6 Mai 2016
May 6, 2016
By MASAKAZU HONDA/ Staff Writer
A coalition of 30 private groups is digging deeper into radiation contamination from the 2011 Fukushima nuclear disaster to address persistent concerns from the public around Japan.
The coalition’s website, titled the East Japan Soil Measurement Project, shows radiation levels in soil samples taken from more than 1,900 sites in Tokyo and 16 prefectures, from northeastern Japan to the Pacific side of the central Japan.
The project was started partly because parents were concerned that local governments were using only airborne radiation levels to determine if outdoor areas were safe for children.
While radioactive contamination in the air decreases as time passes, that is not necessarily the case with radioactive substances in the ground.
The group’s survey of land contamination has found “hot spots,” where levels are significantly higher than in the surrounding neighborhoods, five years after the disaster unfolded at the Fukushima No. 1 nuclear plant.
The radiation levels in some of those areas are comparable to those at nuclear reactor buildings and medical institutions that provide radiation therapy, where public access is restricted because annual radiation doses can exceed 5 millisieverts.
Three citizens groups, including the nonprofit organization Fukushima 30-Year Project, created the website after forming an extensive network of private entities in October last year.
The groups conduct the measurements in a unified manner. About 1,000 cubic centimeters of soil samples are taken by digging 5 cm deep in the ground in the shape of a 10-cm-by-20-cm block in residential areas and districts that ordinary citizens are allowed to enter.
Extreme anomalies in the radiation measurements are not posted on the site because the purpose of the project is to show average contamination in local communities.
“We want to prevent viewers from misunderstanding the pollution level of a given community just because of isolated cases of high numbers,” said Hidetake Ishimaru, head of the coalition’s secretariat. “Viewers can get tips on how to avoid risks in daily life by comparing figures that were measured in a standardized manner.”
The highest reading so far was 135,000 becquerels of radioactive cesium detected in a forest near a home in the Hiso district of Iitate village, northwest of the embattled Fukushima No. 1 nuclear power plant.
The soil sample showed 111,028 becquerels of cesium-137 and 23,920 becquerels of cesium-134.
Radioactivity readings at many observation spots in Shizuoka Prefecture, which is far from the nuclear plant, were below the lowest detectable level.
But the survey this year still found sites in the Kanto region, south of the Tohoku region where the Fukushima plant is located, with readings exceeding 10,000 becquerels.
Save Child Iwate, a group in Iwate Prefecture, was the first of the 30 collaborating private organizations to take measurements in the soil.
Save Child Iwate started measuring radiation doses in the atmosphere and radioactivity in the soil throughout the prefecture in spring 2012. Many of the sites were at schools and parks. It has measured doses at 316 spots and publicized the results.
Kazuhiro Sugawara, a 39-year-old staff member of Save Child Iwate’s secretariat, said the group began measuring radioactivity in soil after local governments had insisted that it was safe to let children play outdoors.
Local officials cited low radiation doses in the air in their safety assurances.
But the group remained skeptical because the evacuation order for residents from the 1986 Chernobyl nuclear disaster was issued in part based on the extent of ground contamination.
Sugawara’s daughter was 10 years old and attending an elementary school in Iwate Prefecture when the disaster started at the Fukushima nuclear plant. Like other parents in the area, Sugawara was most concerned about the safety of the children.

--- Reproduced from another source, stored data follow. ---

(** * firestore-orm: change-tracking documents, collections and the async queue

    A shallow embedding of
      - [shared/async-queue.ts]   (class [AsyncQueue]),
      - [shared/utils.ts]         ([deepEqual], [parseKey]),
      - [admin/document.ts]       (class [FirestoreDocument], for the Admin SDK),
      - [web/collection.ts]       ([watch] and [unwatch] of [FirestoreCollection];
                                   the collection of the Admin variant reads the same),
    followed by the properties of the specification that concern them.  The
    constructor, [setKey] and [buildPath], [toObject] and the [snapshot]
    generators are not part of the embedding.

    Conventions of the embedding.
      - A JavaScript value is a term of [value].  Numbers are kept as integers
        ([Object.is] on them is equality); plain objects are association lists
        in insertion order with unique keys; a [Date] is its millisecond time;
        the SDK's [Timestamp] and the [DELETE_FIELD] sentinel are class
        instances with their own constructor.
      - Values carry no reference identity.  Wherever the source compares two
        objects it compares a freshly built one ([structuredClone], the result
        of [unserialize]) with the stored one, so the identity shortcut of
        [Object.is] only ever fires on primitives; [deepEqual_refl] shows that
        firing it on objects would not change an answer.
      - The object is threaded explicitly: a method is a function of the
        document state.  An [async] method is a [task]: it runs up to a call
        of the store, and goes on from the store's reply. *)

From Stdlib Require Import List String Ascii DecimalString ZArith Bool Permutation.
From Stdlib Require Import Arith Lia.
Import ListNotations.
Local Open Scope string_scope.
Local Open Scope Z_scope.

Set Implicit Arguments.
Set Warnings "-register-all".

(** ** JavaScript values *)

Module Js.

Inductive value : Type :=
| VUndefined
| VNull
| VBool (b : bool)
| VNum (n : Z)
| VStr (s : string)
| VDate (ms : Z)                          (* new Date(ms) *)
| VTimestamp (seconds nanoseconds : Z)    (* firebase-admin Timestamp *)
| VDelete                                 (* FieldValue.delete(), i.e. DELETE_FIELD *)
| VArr (items : list value)
| VObj (props : list (string * value)).   (* value.constructor === Object *)

(** [FirestoreObject = Record<string, FirestoreValue>] *)
Definition object : Type := list (string * value).

Definition is_undefined (v : value) : bool :=
  match v with VUndefined => true | _ => false end.

(** [obj[key]] *)
Fixpoint get (o : object) (key : string) : value :=
  match o with
  | [] => VUndefined
  | (k, v) :: rest => if String.eqb k key then v else get rest key
  end.

(** [key in obj] *)
Fixpoint has (o : object) (key : string) : bool :=
  match o with
  | [] => false
  | (k, _) :: rest => if String.eqb k key then true else has rest key
  end.

(** [obj[key] = v]: an existing property keeps its place, a new one goes last. *)
Fixpoint set (o : object) (key : string) (v : value) : object :=
  match o with
  | [] => [(key, v)]
  | (k, w) :: rest =>
      if String.eqb k key then (k, v) :: rest else (k, w) :: set rest key v
  end.

(** [delete obj[key]] *)
Fixpoint remove (o : object) (key : string) : object :=
  match o with
  | [] => []
  | (k, w) :: rest =>
      if String.eqb k key then remove rest key else (k, w) :: remove rest key
  end.

(** [Object.keys(obj)], also the order of [for (const key in obj)]. *)
Definition keys (o : object) : list string := map fst o.

(** [Object.assign(target, source)] *)
Definition assign (target source : object) : object :=
  fold_left (fun acc kv => set acc (fst kv) (snd kv)) source target.

(** [DELETE_FIELD.isEqual(v)]: the sentinel is a singleton compared by identity. *)
Definition isDeleteField (v : value) : bool :=
  match v with VDelete => true | _ => false end.

(** [Timestamp.fromDate(date)] and [timestamp.toDate()] of the Admin SDK. *)
Definition fromDate (ms : Z) : value :=
  VTimestamp (ms / 1000) ((ms mod 1000) * 1000000).

Definition toDate (seconds nanoseconds : Z) : value :=
  VDate (seconds * 1000 + (nanoseconds + 500000) / 1000000).

(** [Object.is(a, b)], on primitives. *)
Definition object_is (a b : value) : bool :=
  match a, b with
  | VUndefined, VUndefined => true
  | VNull, VNull => true
  | VBool x, VBool y => Bool.eqb x y
  | VNum x, VNum y => Z.eqb x y
  | VStr x, VStr y => String.eqb x y
  | _, _ => false
  end.

(** [v == null] *)
Definition nullish (v : value) : bool :=
  match v with VUndefined | VNull => true | _ => false end.

(** [typeof v === 'object'] (for a [v] that is not [null]) *)
Definition is_object (v : value) : bool :=
  match v with
  | VDate _ | VTimestamp _ _ | VDelete | VArr _ | VObj _ => true
  | _ => false
  end.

“We cannot feel safe without data on soil contamination because children play with earth, wipe the mouths with their dirty hands and inhale dirt blown up by wind, exposing themselves to the risk of internal radiation exposure,” Sugawara said about why he undertook the project. “If local officials would not bother to measure soil contamination, we decided to do so on our own.”
The highest land contamination figure Save Child Iwate recorded came from samples from private property in Kanegasaki in the prefecture in June 2012.
At that spot, the radiation level in the air was 0.24 microsieverts per hour, while radioactivity in the soil sample exceeded 4,500 becquerels.
The coalition accepts sample soils sent by concerned citizens for free measurements using funds provided by businesses and donations from the public.
It currently lacks sufficient data from Niigata, Tochigi and Gunma prefectures.
“Part of the reason we cannot enlist cooperation from groups in the three prefectures, where agriculture is thriving, is that they fear possible negative publicity,” Ishimaru said.
The coalition plans to hold workshops for citizens around the nation on how to gather samples to broaden support for the endeavor.
Tetsuji Imanaka, a researcher with Kyoto University’s Research Reactor Institute who has been monitoring land contamination in Fukushima Prefecture and elsewhere, stressed the importance of gaining data from soil.
“Since numbers on land contamination are basic data needed to study the scope of pollution in a given region, detailed surveys are necessary,” he said. “Ideally, local officials should do the task. I am hoping that the coalition will play a significant role.”